**The task:**
Print, exactly as written, the line containing "(s : string)" and every line after it, ending with the final line of the data below.

**Task input:**
(** * JSON-RPC over HTTP transport: the serializer, the POST route and the
      listen/close lifecycle of [JsonRpcServer] (src/server.ts), and the
      pipe, interceptor, guard and module state of the test service
      (src/test-handler.ts).

    The development is a shallow embedding.  JavaScript values are a small
    inductive type, a synchronous computation that may throw is a [Result],
    an awaited promise is a [PromiseState], and the async route handler is a
    function in a small monad that threads the HTTP responses written so
    far.  The calls [listen] and [close] make on the HTTP layer are recorded
    as a trace of [Effect]s. *)

From Stdlib Require Import ZArith List String Ascii Bool Lia DecimalString.
Import ListNotations.

Local Open Scope string_scope.
Local Open Scope Z_scope.
Set Warnings "-register-all".

(* ================================================================== *)
(** ** JavaScript values *)
(* ================================================================== *)

(** The values that flow through the transport.  Numbers are the integers
    (every code of the protocol is one): [Number z] stands for the
    JavaScript number nearest to [z], which is [z] itself up to 2^53 in
    magnitude.  An object is the list of its own properties in insertion
    order, and reading a property takes the first entry with that name. *)
Inductive Value : Type :=
| Undefined
| Null
| Bool (b : bool)
| Number (z : Z)
| String (s : string)
| Array (items : list Value)
| Object (props : list (string * Value)).

(** A synchronous computation: it returns or it throws a value. *)
Inductive Result (A : Type) : Type :=
| Ok (a : A)
| Throw (e : Value).
Arguments Ok {A} a.
Arguments Throw {A} e.

Definition bindR {A B} (r : Result A) (k : A -> Result B) : Result B :=
  match r with
  | Ok a => k a
  | Throw e => Throw e
  end.

Declare Scope js_scope.
Delimit Scope js_scope with js.
Notation "x <- e ;; k" := (bindR e (fun x => k))
  (at level 61, e at next level, right associativity) : js_scope.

**Task answer:**
| String (s : string)
| Array (items : list Value)
| Object (props : list (string * Value)).

(** A synchronous computation: it returns or it throws a value. *)
Inductive Result (A : Type) : Type :=
| Ok (a : A)
| Throw (e : Value).
Arguments Ok {A} a.
Arguments Throw {A} e.

Definition bindR {A B} (r : Result A) (k : A -> Result B) : Result B :=
  match r with
  | Ok a => k a
  | Throw e => Throw e
  end.

Declare Scope js_scope.
Delimit Scope js_scope with js.
Notation "x <- e ;; k" := (bindR e (fun x => k))
  (at level 61, e at next level, right associativity) : js_scope.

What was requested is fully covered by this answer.